▸ **Your objective**:
Go through the listing below from its first line and repeat each line exactly, ending at the line containing "zero-padded number and" and including it.

▸ **Material provided**:
☆ ☆ ☆ ☆
(** X5: a normalised label is in normal form.  Each of the three steps of
    [normalizeCity] leaves it as it is: it has no character with a
    lower-case form of its own (so none of the letters A to Z), no
    zero-padded number and no white space at either end. *)
Theorem normalizeCity_normal_form (s : list N) :
  let r := normalizeCity s in
  UTF16.toLowerCase r = r /\
  strip_leading_zeros r = r /\
  UTF16.trim r = r /\
  (forall u, In u r -> UTF16.between 65 90 u = false) /\
  no_leading_space r /\ no_leading_space (rev r).
Proof.
  cbv zeta. pose proof (normalizeCity_plain s) as Hplain.
  split; [|split; [|split; [|split; [|split]]]].
  - apply lower_from_plain, Hplain.
  - apply normalizeCity_scanned.
  - apply trim_idem.
  - intros u Hu. destruct (UTF16.between 65 90 u) eqn:E; [|reflexivity].
    destruct (plain_member _ u Hplain Hu) as [H|H].
    + to_prop. lia.
    + rewrite (capital_changes u E) in H. discriminate.
  - apply trimEnd_no_leading_space, trimStart_no_leading_space.
  - unfold normalizeCity, UTF16.trim, UTF16.trimEnd. rewrite rev_involutive.
    apply (trimStart_no_leading_space
             (rev (UTF16.trimStart (strip_leading_zeros (UTF16.toLowerCase s))))).
Qed.

(** *** The shape of a step *)

Lemma same_deps_eq (a b : FormData) : same_deps a b = true <-> a = b.
Proof.
  unfold same_deps. destruct a, b; simpl.
  rewrite !andb_true_iff, !String.eqb_eq. split.
  - intros [[[-> ->] ->] ->]. reflexivity.
  - intros [= -> -> -> ->]. auto.
Qed.

Lemma marketEffect_cases (before : FormData) (w : World) :
  (formData (page w) = before /\ marketEffect before w = w) \/
  (formData (page w) <> before /\
   marketEffect before w
   = fetch (snd (fetchMarketData (page w)))
       (onPage (fun s => s |> setMarketLoading true |> setMarketError None) w)).
Proof.
  unfold marketEffect. destruct (same_deps before (formData (page w))) eqn:E.
  - left. apply same_deps_eq in E. auto.
  - right. split; [|reflexivity]. intros H.
    assert (same_deps before (formData (page w)) = true) by (apply same_deps_eq; auto).
    congruence.
Qed.

Lemma handleSubmit_cases (s : State) :
  (exists reason, handleSubmit s = (submitRejected reason s, None)) \/
  handleSubmit s
  = (submitAccepted s,
     Some (PostPredict (Number (Sqft (formData s))) (Location (formData s))
             (PropertyType (formData s)) (Status (formData s)))).
Proof.
  destruct (rejects (Sqft (formData s))) eqn:E.
  - left. apply handleSubmit_invalid, spec_invalid_rejects, E.
  - right. apply handleSubmit_valid. rewrite spec_invalid_rejects. congruence.
Qed.

Lemma step_shape (w w' : World) (e : Event) :
  step w e = Some w' ->
  enabled (page w) e = true /\
  match e with
  | Change name value =>
      w' = marketEffect (formData (page w)) (onPage (handleChange name value) w)
  | Submit =>
      (exists reason, w' = onPage (submitRejected reason) w) \/
      w' = fetch (PostPredict (Number (Sqft (formData (page w))))
                    (Location (formData (page w))) (PropertyType (formData (page w)))
                    (Status (formData (page w))))
             (onPage submitAccepted w)
  | ImgError => w' = onPage (setShapImgError true) w
  | OptionsSettled id o =>
      pending w !! id = Some GetFormOptions /\
      w' = marketEffect (formData (page w))
             (onPage (fetchOptions_settled o) (settle id w))
  | MarketSettled id o =>
      (exists r, pending w !! id = Some r /\ is_market r = true) /\
      w' = onPage (fetchMarketData_settled o) (settle id w)
  | PredictSettled id o =>
      (exists r, pending w !! id = Some r /\ is_predict r = true) /\
      w' = onPage (handleSubmit_settled o) (settle id w)
  end.
Proof.
  unfold step. destruct (enabled (page w) e) eqn:Hen; [|discriminate].
  simpl. intros H. split; [reflexivity|].
  destruct e as [name value| | |id o|id o|id o].
  - injection H as <-. reflexivity.
  - destruct (handleSubmit_cases (page w)) as [[reason Hs]|Hs];
      rewrite Hs in H; injection H as <-; [left; exists reason|right]; reflexivity.
  - injection H as <-. reflexivity.
  - destruct (pending w !! id) as [[]|]; try discriminate.
    injection H as <-. auto.
  - destruct (pending w !! id) as [[]|] eqn:E; try discriminate.
    injection H as <-. eauto.
  - destruct (pending w !! id) as [[]|] eqn:E; try discriminate.
    injection H as <-. eauto.
Qed.

(** A step sends at most one request, never for the options, and takes
    out of flight only the request it settles. *)
Lemma step_requests (w w' : World) (e : Event) :
  step w e = Some w' ->
  (issued w' = issued w /\ pending w' = remaining e w /\
   formData (page w') = formData (page w) /\
   (flow e <> MarketFlow ->
    marketLoading (page w') = marketLoading (page w) /\
    marketError (page w') = marketError (page w)) /\
   (e = Submit ->
    loading (page w') = loading (page w) /\ result (page w') = result (page w) /\
    shapImgError (page w') = shapImgError (page w))) \/
  (exists r, is_options r = false /\
     issued w' = issued w ++ [r] /\
     pending w' = <[length (issued w) := r]> (remaining e w) /\
     (is_market r = true ->
      r = snd (fetchMarketData (page w')) /\
      marketLoading (page w') = true /\ marketError (page w') = None
      /\ formData (page w') <> formData (page w)) /\
     (is_predict r = true -> e = Submit /\ page w' = submitAccepted (page w))).
Proof.
  intros Hstep. apply step_shape in Hstep as [_ Hshape].
  destruct e as [name value| | |id o|id o|id o]; unfold remaining; simpl.
  - match type of Hshape with
    | _ = marketEffect ?fd ?w0 =>
        destruct (marketEffect_cases fd w0) as [[Hsame Heq]|[Hne Heq]];
          rewrite Heq in Hshape; subst w'
    end.
    + left. split; [reflexivity|]. split; [reflexivity|]. split; [exact Hsame|].
      split; [|discriminate]. intros _. destruct name; split; reflexivity.
    + right. match goal with |- context [fetch ?r _] => exists r end.
      split; [reflexivity|]. split; [reflexivity|].
      split; [reflexivity|]. split; [|discriminate].
      intros _. repeat split. exact Hne.
  - destruct Hshape as [[reason ->]| ->].
    + left. repeat split; reflexivity.
    + right. match goal with |- context [fetch ?r _] => exists r end.
      split; [reflexivity|]. split; [reflexivity|].
      split; [reflexivity|]. split; [discriminate|]. intros _. split; reflexivity.
  - subst w'. left. repeat split; try reflexivity; discriminate.
  - destruct Hshape as [_ Hshape].
    match type of Hshape with
    | _ = marketEffect ?fd ?w0 =>
        destruct (marketEffect_cases fd w0) as [[Hsame Heq]|[Hne Heq]];
          rewrite Heq in Hshape; subst w'
    end.
    + left. split; [reflexivity|]. split; [reflexivity|]. split; [exact Hsame|].
      split; [|discriminate]. intros _. destruct o; split; reflexivity.
    + right. match goal with |- context [fetch ?r _] => exists r end.
      split; [reflexivity|]. split; [reflexivity|].
      split; [reflexivity|]. split; [|discriminate].
      intros _. repeat split. exact Hne.
  - destruct Hshape as [_ ->]. left.
    split; [reflexivity|]. split; [reflexivity|].
    split; [|split; [intros H; destruct H; reflexivity | discriminate]].
    unfold fetchMarketData_settled. destruct o as [data| |m];
      try destruct (0 <? length (MarketInsights.locations data))%nat; reflexivity.
  - destruct Hshape as [_ ->]. left.
    split; [reflexivity|]. split; [reflexivity|].
    split; [destruct o; reflexivity|].
    split; [intros _; destruct o; split; reflexivity | discriminate].
Qed.

Lemma remaining_lookup (e : Event) (w : World) (i : nat) (r : Request) :
  remaining e w !! i = Some r <-> pending w !! i = Some r /\ settles e <> Some i.
Proof.
  unfold remaining. destruct (settles e) as [id|].
  - rewrite lookup_delete_Some. split.
    + intros [Hne H]. split; [exact H | congruence].
    + intros [H Hne]. split; [congruence | exact H].
  - split; [intros H; split; [exact H | discriminate] | tauto].
Qed.

(** Which cells of the state an event can write. *)
Lemma step_cells (w w' : World) (e : Event) :
  step w e = Some w' ->
  let s := page w in
  let s' := page w' in
  match e with
  | Change _ _ =>
      formOptions s' = formOptions s /\ formOptionsLoading s' = formOptionsLoading s /\
      loading s' = loading s /\ result s' = result s /\ error s' = error s /\
      marketData s' = marketData s /\ shapImgError s' = shapImgError s
  | Submit =>
      formData s' = formData s /\ formOptions s' = formOptions s /\
      formOptionsLoading s' = formOptionsLoading s /\
      marketData s' = marketData s /\ marketLoading s' = marketLoading s /\
      marketError s' = marketError s
  | ImgError =>
      s' = setShapImgError true s
  | OptionsSettled _ _ =>
      loading s' = loading s /\ result s' = result s /\ error s' = error s /\
      sqftError s' = sqftError s /\ marketData s' = marketData s /\
      shapImgError s' = shapImgError s
  | MarketSettled _ _ =>
      formData s' = formData s /\ formOptions s' = formOptions s /\
      formOptionsLoading s' = formOptionsLoading s /\
      loading s' = loading s /\ result s' = result s /\ error s' = error s /\
      sqftError s' = sqftError s /\ shapImgError s' = shapImgError s
  | PredictSettled _ _ =>
      formData s' = formData s /\ formOptions s' = formOptions s /\
      formOptionsLoading s' = formOptionsLoading s /\
      sqftError s' = sqftError s /\ marketData s' = marketData s /\
      marketLoading s' = marketLoading s /\ marketError s' = marketError s /\
      shapImgError s' = shapImgError s
  end.
Proof.
  intros Hstep. apply step_shape in Hstep as [_ Hshape]. cbv zeta.
  destruct e as [name value| | |id o|id o|id o].
  - subst w'.
    match goal with
    | |- context [marketEffect ?fd ?w0] =>
        destruct (marketEffect_frame fd w0)
          as (_ & -> & -> & -> & -> & -> & _ & -> & ->)
    end.
    destruct name; repeat split; reflexivity.
  - destruct Hshape as [[reason ->]| ->]; repeat split; reflexivity.
  - subst w'. reflexivity.
  - destruct Hshape as [_ ->].
    match goal with
    | |- context [marketEffect ?fd ?w0] =>
        destruct (marketEffect_frame fd w0)
          as (_ & _ & _ & -> & -> & -> & -> & -> & ->)
    end.
    destruct o; repeat split; reflexivity.
  - destruct Hshape as [_ ->]. unfold fetchMarketData_settled.
    destruct o as [data| |m];
      try destruct (0 <? length (MarketInsights.locations data))%nat;
      repeat split; reflexivity.
  - destruct Hshape as [_ ->]. destruct o; repeat split; reflexivity.
Qed.

(** *** The flows and the cells they write *)

Lemma step_flow_cells (w w' : World) (e : Event) :
  step w e = Some w' ->
  let s := page w in
  let s' := page w' in
  (flow e <> PredictionFlow ->
   loading s' = loading s /\ result s' = result s /\ error s' = error s /\
   shapImgError s' = shapImgError s) /\
  (flow e <> MarketFlow -> marketData s' = marketData s) /\
  (flow e <> OptionsFlow ->
   formOptions s' = formOptions s /\ formOptionsLoading s' = formOptionsLoading s) /\
  (flow e <> FormFlow -> flow e <> OptionsFlow -> formData s' = formData s) /\
  (flow e <> FormFlow -> flow e <> PredictionFlow -> sqftError s' = sqftError s).
Proof.
  intros Hstep. pose proof (step_cells w w' e Hstep) as Hc. cbv zeta in *.
  destruct e; simpl in *; repeat split; intros; try congruence; try tauto;
    try (rewrite Hc; reflexivity).
Qed.

Lemma without_cons (f : Flow) (e : Event) (es : list Event) :
  without f (e :: es) = true <-> flow e <> f /\ without f es = true.
Proof.
  unfold without. simpl. rewrite andb_true_iff, negb_true_iff.
  assert (Hf : flow_eqb (flow e) f = false <-> flow e <> f)
    by (destruct (flow e), f; simpl; split; congruence).
  rewrite Hf. reflexivity.
Qed.

(** The field-level error is written by an edit and by a submission, and
    by no other event. *)
Lemma step_field_error (w w' : World) (e : Event) :
  step w e = Some w' -> edits_or_submits e = false ->
  sqftError (page w') = sqftError (page w).
Proof.
  intros Hstep He. pose proof (step_cells w w' e Hstep) as Hc. cbv zeta in Hc.
  destruct e as [name value| | |id o|id o|id o]; try discriminate He.
  - rewrite Hc. reflexivity.
  - destruct Hc as (_ & _ & _ & Hs & _). exact Hs.
  - destruct Hc as (_ & _ & _ & _ & _ & _ & Hs & _). exact Hs.
  - destruct Hc as (_ & _ & _ & Hs & _). exact Hs.
Qed.

(** X6: each flow writes its own part of the state.  Over any run of
    events, the prediction cells (loading flag, result, top-level error,
    image-error flag) stay as they were unless the run has a submission,
    a settled prediction or an image error; the stored snapshot stays
    unless a market request settles; the catalog and its loading flag stay
    unless the option load settles; the form stays unless it is edited or
    the option load settles; the field-level error stays unless the form
    is edited or submitted. *)
Theorem flows_write_disjoint_cells (es : list Event) (w w' : World) :
  run w es = Some w' ->
  let s := page w in
  let s' := page w' in
  (without PredictionFlow es = true ->
   loading s' = loading s /\ result s' = result s /\ error s' = error s /\
   shapImgError s' = shapImgError s) /\
  (without MarketFlow es = true -> marketData s' = marketData s) /\
  (without OptionsFlow es = true ->
   formOptions s' = formOptions s /\ formOptionsLoading s' = formOptionsLoading s) /\
  (without FormFlow es = true -> without OptionsFlow es = true ->
   formData s' = formData s) /\
  (existsb edits_or_submits es = false -> sqftError s' = sqftError s).
Proof.
  cbv zeta. revert w. induction es as [|e es IH]; intros w; cbn [run].
  - intros [= <-]. repeat split; reflexivity.
  - destruct (step w e) as [w1|] eqn:Hstep; [|discriminate]. intros Hrun.
    destruct (IH w1 Hrun) as (IHp & IHm & IHo & IHf & IHs).
    destruct (step_flow_cells w w1 e Hstep) as (Hp & Hm & Ho & Hf & _).
    rewrite !without_cons.
    split; [|split; [|split; [|split]]].
    + intros [Hne Hw]. destruct (IHp Hw) as (-> & -> & -> & ->). auto.
    + intros [Hne Hw]. rewrite (IHm Hw). auto.
    + intros [Hne Hw]. destruct (IHo Hw) as (-> & ->). auto.
    + intros [Hne Hw] [Hne' Hw']. rewrite (IHf Hw Hw'). auto.
    + cbn [existsb]. intros [He Hes]%orb_false_iff.
      rewrite (IHs Hes). exact (step_field_error w w1 e Hstep He).
Qed.
Lemma pick_both_then_translate_witness :
  let w := Scenario.disk (Scenario.deck [Scenario.text_box "Hello"]) in
  "in.pptx" <> "" /\ "out.pptx" <> "" /\ "in.pptx" <> no_input /\ "out.pptx" <> no_output
  /\ inbox (fst (ui_run Scenario.online w
                   [PickInput "in.pptx"; PickOutput "out.pptx"; ClickTranslate]))
     = [Progress 100; Finished]
  /\ snd (ui_run Scenario.online w
            [PickInput "in.pptx"; PickOutput "out.pptx"; ClickTranslate])
     = run_world Scenario.online Scenario.the_job w.
Proof.
  intros w.
  assert (H1 : "in.pptx" <> "") by discriminate.
  assert (H2 : "out.pptx" <> "") by discriminate.
  assert (H3 : "in.pptx" <> no_input) by discriminate.
  assert (H4 : "out.pptx" <> no_output) by discriminate.
  repeat (split; [assumption|]). split; [reflexivity|].
  exact (proj1 (pick_both_then_translate Scenario.online w "in.pptx" "out.pptx"
                  H1 H2 H3 H4)).
Defined.

Lemma deliver_all_progress vs : forall win th,
  thread win = Some th ->
  progress_connections th = [update_progress_slot] ->
  fold_left deliver (map Progress vs) win
  = match vs with
    | [] => win
    | _ => set_progress win (last vs 0)
    end.
Proof.
  induction vs as [|v vs IH]; intros win th Hth Hp; [reflexivity|].
  cbn [map fold_left]. rewrite (deliver_progress win th v Hth Hp).
  rewrite (IH (set_progress win v) th Hth Hp).
  destruct vs as [|v' vs]; reflexivity.
Qed.
(** The position and squared distance of the coordinate of [cs] farthest
    from the segment [a b], positions counted from [i]; [best] is the
    farthest before [cs]. *)
Fixpoint farthest (a b : coord) (cs : list coord) (i : nat) (best : nat * Q) : nat * Q :=
  match cs with
  | [] => best
  | p :: rest =>
      let d := dist2_to_segment p a b in
      farthest a b rest (S i) (if Qltb (snd best) d then (i, d) else best)
  end.

(** Douglas-Peucker: the ends of the line stay; the farthest coordinate
    in between stays when it is farther than the tolerance from the chord,
    and the two halves are then treated alike. *)
Fixpoint douglas_peucker (fuel : nat) (tolerance : Q) (cs : list coord) : list coord :=
  match fuel with
  | O => cs
  | S fuel' =>
      match cs with
      | a :: (_ :: _ :: _) as rest =>
          let b := last rest a in
          let (i, d) := farthest a b (removelast rest) 1 (O, 0) in
          if Qltb (tolerance * tolerance) d then
            douglas_peucker fuel' tolerance (firstn (S i) cs)
              ++ tl (douglas_peucker fuel' tolerance (skipn i cs))
          else [a; b]
      | _ => cs
      end
  end.

Definition simplify_line (tolerance : Q) (cs : list coord) : list coord :=
  douglas_peucker (length cs) tolerance cs.

(** A ring keeps four coordinates at least: one that would be left with
    fewer is not simplified. *)
Definition simplify_ring (tolerance : Q) (cs : list coord) : list coord :=
  let simplified := simplify_line tolerance cs in
  if (4 <=? length simplified)%nat then simplified else cs.
(** The elements below [e] (or [e] itself) that match and lie strictly
    inside an [anc] element of the tree of [e], in document order;
    [inside] says that such an ancestor has been passed. *)
Fixpoint select_under (anc : string) (t c : string) (inside : bool) (e : element)
  : list element :=
  match e with
  | Element tg _ _ cs _ =>
      (if inside && matches_simple (Some t) c e then [e] else []) ++
      flat_map (select_under anc t c (inside || String.eqb tg anc)) cs
  end.

(** [CSSSelector(sel)(e)]: the matching elements among [e] and its
    descendants, in document order. *)
Definition css (sel : selector) (e : element) : list element :=
  match sel with
  | TagClass t c => filter (matches_simple (Some t) c) (descendants_or_self e)
  | AnyClass c => filter (matches_simple None c) (descendants_or_self e)
  | Under anc t c => select_under anc t c false e
  end.

Definition or_empty (o : option string) : string :=
  match o with Some s => s | None => "" end.

(** [tostring(e, encoding="UTF-8", method="text")]: the text of the tree of
    [e], its tail included. *)
Fixpoint tostring_text (e : element) : string :=
  match e with
  | Element _ _ tx cs tl =>
      (or_empty tx ++ String.concat "" (map tostring_text cs) ++ or_empty tl)%string
  end.

(** [l[0]] *)
Definition first {A} (l : list A) : outcome A :=
  match l with
  | x :: _ => Return x
  | [] => Raise IndexError
  end.

(** ** The crawler: [fetch_data.py] *)

(** An HTTP response as the code reads it: [response.error],
    [response.headers] and [response.body]. *)
Record response : Type := {
  error : option string;
  headers : list (string * string);
  body : string
}.

(** A [PageItem] object.  [title], [content] and [created_at] are the
    attributes [parse_detail_page] sets: [None] while the attribute does not
    exist. *)
Record PageItem : Type := {
  url : string;
  reply_date : element;
  page_num : Z;
  title : option string;
  content : option string;
  created_at : option pyvalue
}.

(** [PageItem._page_num]: [None.group] raises [AttributeError] when the
    pattern does not match. *)
Definition _page_num (u : string) : outcome Z :=
  match regex_num u with
  | Some ds => Return (int_of_digits 0 ds)
  | None => Raise AttributeError
  end.

(** [PageItem.__init__] *)
Definition new_PageItem (u : string) (rd : element) : outcome PageItem :=
  match _page_num u with
  | Return n => Return {| url := u; reply_date := rd; page_num := n;
                          title := None; content := None; created_at := None |}
  | Raise e => Raise e
  | Blocks => Blocks
  end.

(** The callback [handle_request(page_item.parse_detail_page, exit_flag)]. *)
Record callback : Type := {
  cb_item : PageItem;
  cb_exit_flag : bool
}.

(** The local variables of the loop of [parse_detail_page]. *)
Record loop_vars : Type := {
  main_author : pyvalue;
  contents : list string;
  lv_created_at : pyvalue
}.

(** How an iteration of a [for] loop ends: it goes on to the next element
    (the end of the body, or [continue]) or leaves the loop ([break]). *)
Inductive control : Type := Next | Break.

(** The value of a local variable that an assignment may not have reached. *)
Inductive local (A : Type) : Type :=
| Unbound
| Bound (a : A).

Arguments Unbound {A}.
Arguments Bound {A} a.

Definition base_url (href : option string) : string :=
  "http://tieba.baidu.com" ++
  match href with Some h => h | None => "None" end.

Definition migrate_str : string := "
CREATE TABLE page_items (
    `id` int(11) NOT NULL AUTO_INCREMENT,
    `keyword` varchar(255) DEFAULT NULL,
    `page_num` int(11) DEFAULT NUll,
    `title` text DEFAULT NULL,
    `content` text DEFAULT NUll,
    `created_at` DATETIME NULL,
    `reply_date` DATETIME NULL,
    `active` tinyint(1) DEFAULT '0',
    PRIMARY KEY (`id`)
) ENGINE=MyISAM AUTO_INCREMENT=12 DEFAULT CHARSET=utf8;
            ".

Definition insert_str : string :=
  "insert into page_items(page_num, title, content, created_at) values(%s,%s,%s,%s)".

Definition is_UnicodeDecodeError (e : exn) : bool :=
  match e with UnicodeDecodeError => true | _ => false end.

(** The third-party code the crawler calls. *)
Class Library : Type := {
  (** The state of the database server behind [tornado.database]. *)
  store : Type;
  (** [Connection.execute(query, *parameters)] on the server. *)
  db_execute : string -> list pyvalue -> store -> result Z * store;
  (** [etree.HTML(html)] *)
  etree_HTML : string -> result element;
  (** [json.loads] on the value of an attribute ([None]: no such attribute). *)
  json_loads : option string -> result pyvalue;
  (** [body.decode(charset)] and, with [true], [body.decode(charset, "ignore")]. *)
  decode : string -> bool -> string -> result string;
  (** [HTTPClient().fetch(url)] *)
  http_fetch : string -> result response;
  (** The URLs on which [AsyncHTTPClient().fetch] raises at once. *)
  fetch_refused : string -> bool;
  (** The responses that arrive while the event loop runs for the n-th time,
      in their order of arrival, each with the number of its request. *)
  arrivals : nat -> list (nat * response);
  (** [raw_word.decode("UTF-8").encode("GBK")] and [urllib.quote]. *)
  to_gbk : string -> result string;
  urllib_quote : string -> string
}.

Section Crawler.

Context {L : Library}.

(** The interpreter state the code reads and writes. *)
Record world : Type := {
  stdout : list string;            (* what [print] wrote *)
  PageItem_db : bool;              (* the class attribute [PageItem.db] is set *)
  server : store;                  (* the database behind it *)
  stopped : bool;                  (* [IOLoop._stopped] *)
  requests : nat;                  (* requests handed to the async client *)
  pending : list (nat * callback); (* requests without a response yet *)
  loop_runs : nat;                 (* how often [IOLoop.start] has run *)
  logged : list exn                (* exceptions of callbacks, logged by the loop *)
}.

Definition M (A : Type) : Type := world -> outcome A * world.

Definition ret {A} (a : A) : M A := fun w => (Return a, w).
☆ ☆ ☆ ☆
▸ **Output for this task**:
(** X5: a normalised label is in normal form.  Each of the three steps of
    [normalizeCity] leaves it as it is: it has no character with a
    lower-case form of its own (so none of the letters A to Z), no
    zero-padded number and no white space at either end. *)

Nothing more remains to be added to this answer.